PROMPT:
When the line containing "From Stdlib Require Import Ascii String." appears in the entries below, begin printing there and stop after the line containing "let green := inject_Z"; print each of those lines exactly and no other line.

..........

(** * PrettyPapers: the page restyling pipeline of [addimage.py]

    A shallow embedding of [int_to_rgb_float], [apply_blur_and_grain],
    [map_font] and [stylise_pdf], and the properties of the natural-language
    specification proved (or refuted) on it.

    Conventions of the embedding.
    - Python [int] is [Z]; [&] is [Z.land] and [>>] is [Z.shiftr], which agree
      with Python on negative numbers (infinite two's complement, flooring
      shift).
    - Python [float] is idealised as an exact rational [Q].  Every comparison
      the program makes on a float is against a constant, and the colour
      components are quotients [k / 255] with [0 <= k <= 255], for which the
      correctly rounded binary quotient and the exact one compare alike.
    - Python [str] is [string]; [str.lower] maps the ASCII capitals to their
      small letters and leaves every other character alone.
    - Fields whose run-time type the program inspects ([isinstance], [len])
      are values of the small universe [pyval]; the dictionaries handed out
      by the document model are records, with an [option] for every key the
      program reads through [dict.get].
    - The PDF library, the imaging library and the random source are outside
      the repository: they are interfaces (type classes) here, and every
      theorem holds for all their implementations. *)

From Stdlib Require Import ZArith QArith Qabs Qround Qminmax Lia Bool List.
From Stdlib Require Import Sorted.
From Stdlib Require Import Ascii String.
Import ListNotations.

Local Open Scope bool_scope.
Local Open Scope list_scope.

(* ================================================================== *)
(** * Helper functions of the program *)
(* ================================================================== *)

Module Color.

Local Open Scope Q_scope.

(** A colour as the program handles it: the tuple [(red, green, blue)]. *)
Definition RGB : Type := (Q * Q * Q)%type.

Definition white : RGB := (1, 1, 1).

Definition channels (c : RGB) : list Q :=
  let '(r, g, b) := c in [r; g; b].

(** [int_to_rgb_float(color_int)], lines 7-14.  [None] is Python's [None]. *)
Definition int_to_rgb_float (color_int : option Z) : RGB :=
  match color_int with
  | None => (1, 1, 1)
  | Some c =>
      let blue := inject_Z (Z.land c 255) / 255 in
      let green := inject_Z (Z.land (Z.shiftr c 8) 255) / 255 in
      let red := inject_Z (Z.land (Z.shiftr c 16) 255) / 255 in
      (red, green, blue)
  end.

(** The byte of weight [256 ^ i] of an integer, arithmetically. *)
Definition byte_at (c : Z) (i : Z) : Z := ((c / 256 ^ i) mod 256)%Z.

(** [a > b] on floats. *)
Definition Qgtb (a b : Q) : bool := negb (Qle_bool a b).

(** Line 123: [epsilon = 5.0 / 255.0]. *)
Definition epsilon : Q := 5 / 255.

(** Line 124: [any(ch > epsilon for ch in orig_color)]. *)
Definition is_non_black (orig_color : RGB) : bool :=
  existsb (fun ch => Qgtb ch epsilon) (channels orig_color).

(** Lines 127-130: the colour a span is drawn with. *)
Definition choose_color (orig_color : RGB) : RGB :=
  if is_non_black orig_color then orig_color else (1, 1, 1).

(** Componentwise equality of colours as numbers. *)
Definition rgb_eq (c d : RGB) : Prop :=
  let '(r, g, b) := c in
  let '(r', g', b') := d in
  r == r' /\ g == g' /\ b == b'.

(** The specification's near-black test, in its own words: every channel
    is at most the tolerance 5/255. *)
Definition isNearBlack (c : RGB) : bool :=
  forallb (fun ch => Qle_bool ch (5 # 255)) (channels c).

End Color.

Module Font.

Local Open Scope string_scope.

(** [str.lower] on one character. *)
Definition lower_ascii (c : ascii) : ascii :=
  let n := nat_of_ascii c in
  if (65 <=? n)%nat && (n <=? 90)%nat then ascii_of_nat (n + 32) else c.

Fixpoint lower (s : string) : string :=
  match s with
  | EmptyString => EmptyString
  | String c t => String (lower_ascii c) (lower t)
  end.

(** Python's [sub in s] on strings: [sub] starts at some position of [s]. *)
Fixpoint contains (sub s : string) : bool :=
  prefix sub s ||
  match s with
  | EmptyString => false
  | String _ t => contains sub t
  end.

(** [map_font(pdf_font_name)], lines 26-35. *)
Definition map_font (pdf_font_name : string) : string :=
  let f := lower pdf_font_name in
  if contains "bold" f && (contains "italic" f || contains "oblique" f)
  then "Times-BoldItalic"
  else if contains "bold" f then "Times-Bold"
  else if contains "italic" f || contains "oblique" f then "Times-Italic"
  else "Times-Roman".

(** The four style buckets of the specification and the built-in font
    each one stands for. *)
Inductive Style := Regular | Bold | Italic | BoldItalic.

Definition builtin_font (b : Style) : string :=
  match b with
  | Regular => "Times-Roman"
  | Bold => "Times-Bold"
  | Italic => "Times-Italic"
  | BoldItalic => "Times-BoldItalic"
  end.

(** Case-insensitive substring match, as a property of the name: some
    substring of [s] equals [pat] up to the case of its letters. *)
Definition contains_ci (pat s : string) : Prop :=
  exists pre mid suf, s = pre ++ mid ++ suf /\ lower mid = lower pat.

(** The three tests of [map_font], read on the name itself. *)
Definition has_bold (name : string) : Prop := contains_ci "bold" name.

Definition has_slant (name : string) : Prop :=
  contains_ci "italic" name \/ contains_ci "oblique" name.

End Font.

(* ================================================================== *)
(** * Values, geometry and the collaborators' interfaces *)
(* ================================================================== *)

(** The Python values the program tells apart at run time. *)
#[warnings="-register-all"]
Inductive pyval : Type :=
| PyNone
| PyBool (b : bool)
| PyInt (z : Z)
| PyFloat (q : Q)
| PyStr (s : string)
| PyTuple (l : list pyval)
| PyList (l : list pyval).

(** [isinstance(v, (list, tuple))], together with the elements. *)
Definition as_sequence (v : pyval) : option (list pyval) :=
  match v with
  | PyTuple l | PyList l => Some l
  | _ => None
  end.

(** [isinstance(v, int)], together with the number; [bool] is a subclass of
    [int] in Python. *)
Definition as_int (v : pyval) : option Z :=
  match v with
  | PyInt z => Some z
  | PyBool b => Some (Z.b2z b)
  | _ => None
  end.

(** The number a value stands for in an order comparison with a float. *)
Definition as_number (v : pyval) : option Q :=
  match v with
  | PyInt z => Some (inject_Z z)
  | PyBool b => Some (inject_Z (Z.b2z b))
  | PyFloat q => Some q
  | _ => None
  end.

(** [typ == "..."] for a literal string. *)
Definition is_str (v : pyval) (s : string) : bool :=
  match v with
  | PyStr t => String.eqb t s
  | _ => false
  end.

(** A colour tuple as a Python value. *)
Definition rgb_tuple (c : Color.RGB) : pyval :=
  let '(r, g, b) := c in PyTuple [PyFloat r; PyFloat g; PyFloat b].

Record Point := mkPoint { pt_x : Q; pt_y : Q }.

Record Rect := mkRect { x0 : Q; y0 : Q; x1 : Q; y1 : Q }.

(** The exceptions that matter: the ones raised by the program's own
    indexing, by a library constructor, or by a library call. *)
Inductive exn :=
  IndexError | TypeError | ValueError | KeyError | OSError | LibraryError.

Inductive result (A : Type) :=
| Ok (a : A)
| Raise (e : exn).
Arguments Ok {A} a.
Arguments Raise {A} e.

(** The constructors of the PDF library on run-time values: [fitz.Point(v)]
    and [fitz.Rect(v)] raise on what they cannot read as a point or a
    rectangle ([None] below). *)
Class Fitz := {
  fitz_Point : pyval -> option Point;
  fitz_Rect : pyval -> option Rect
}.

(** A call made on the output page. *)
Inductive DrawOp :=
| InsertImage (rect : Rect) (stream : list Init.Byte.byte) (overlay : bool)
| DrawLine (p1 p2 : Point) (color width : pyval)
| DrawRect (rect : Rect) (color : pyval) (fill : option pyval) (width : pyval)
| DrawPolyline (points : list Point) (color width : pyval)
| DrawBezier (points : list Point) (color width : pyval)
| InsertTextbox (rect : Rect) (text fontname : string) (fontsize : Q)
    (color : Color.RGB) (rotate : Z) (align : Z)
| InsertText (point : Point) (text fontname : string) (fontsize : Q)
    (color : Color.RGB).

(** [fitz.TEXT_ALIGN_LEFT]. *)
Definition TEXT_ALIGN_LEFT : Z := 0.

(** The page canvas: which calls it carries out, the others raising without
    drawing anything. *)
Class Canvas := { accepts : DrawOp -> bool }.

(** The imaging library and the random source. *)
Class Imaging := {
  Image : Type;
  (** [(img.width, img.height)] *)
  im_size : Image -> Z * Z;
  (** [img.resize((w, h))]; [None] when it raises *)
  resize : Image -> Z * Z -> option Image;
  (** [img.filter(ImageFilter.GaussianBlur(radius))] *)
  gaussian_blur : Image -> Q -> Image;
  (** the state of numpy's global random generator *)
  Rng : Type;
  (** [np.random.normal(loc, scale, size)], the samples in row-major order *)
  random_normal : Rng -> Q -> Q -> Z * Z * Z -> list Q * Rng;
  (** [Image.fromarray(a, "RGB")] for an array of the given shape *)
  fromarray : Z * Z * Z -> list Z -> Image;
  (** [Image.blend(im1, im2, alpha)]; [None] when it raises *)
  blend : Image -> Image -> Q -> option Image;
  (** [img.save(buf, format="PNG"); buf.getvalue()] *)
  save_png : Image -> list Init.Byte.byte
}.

..........

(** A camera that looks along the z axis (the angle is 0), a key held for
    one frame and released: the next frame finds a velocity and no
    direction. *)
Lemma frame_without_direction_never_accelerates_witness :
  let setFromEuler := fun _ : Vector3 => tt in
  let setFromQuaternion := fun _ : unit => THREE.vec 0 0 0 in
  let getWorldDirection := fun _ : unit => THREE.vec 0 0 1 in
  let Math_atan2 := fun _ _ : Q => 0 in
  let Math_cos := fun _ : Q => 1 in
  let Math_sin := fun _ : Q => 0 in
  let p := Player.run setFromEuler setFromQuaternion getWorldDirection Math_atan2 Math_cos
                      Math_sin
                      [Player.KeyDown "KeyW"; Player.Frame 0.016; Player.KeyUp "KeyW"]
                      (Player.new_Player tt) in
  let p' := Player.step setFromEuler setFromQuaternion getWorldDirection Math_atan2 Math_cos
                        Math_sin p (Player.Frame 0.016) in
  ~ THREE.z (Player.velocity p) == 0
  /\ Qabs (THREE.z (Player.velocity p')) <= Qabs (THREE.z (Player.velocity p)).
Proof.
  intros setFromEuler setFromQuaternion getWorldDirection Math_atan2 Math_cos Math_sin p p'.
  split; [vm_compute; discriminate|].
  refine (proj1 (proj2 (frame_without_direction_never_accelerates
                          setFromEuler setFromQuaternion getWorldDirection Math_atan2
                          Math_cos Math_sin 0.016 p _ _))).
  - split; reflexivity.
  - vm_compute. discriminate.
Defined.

..........

SOLUTION TO THIS TASK:
From Stdlib Require Import Ascii String.
Import ListNotations.

Local Open Scope bool_scope.
Local Open Scope list_scope.

(* ================================================================== *)
(** * Helper functions of the program *)
(* ================================================================== *)

Module Color.

Local Open Scope Q_scope.

(** A colour as the program handles it: the tuple [(red, green, blue)]. *)
Definition RGB : Type := (Q * Q * Q)%type.

Definition white : RGB := (1, 1, 1).

Definition channels (c : RGB) : list Q :=
  let '(r, g, b) := c in [r; g; b].

(** [int_to_rgb_float(color_int)], lines 7-14.  [None] is Python's [None]. *)
Definition int_to_rgb_float (color_int : option Z) : RGB :=
  match color_int with
  | None => (1, 1, 1)
  | Some c =>
      let blue := inject_Z (Z.land c 255) / 255 in
      let green := inject_Z (Z.land (Z.shiftr c 8) 255) / 255 in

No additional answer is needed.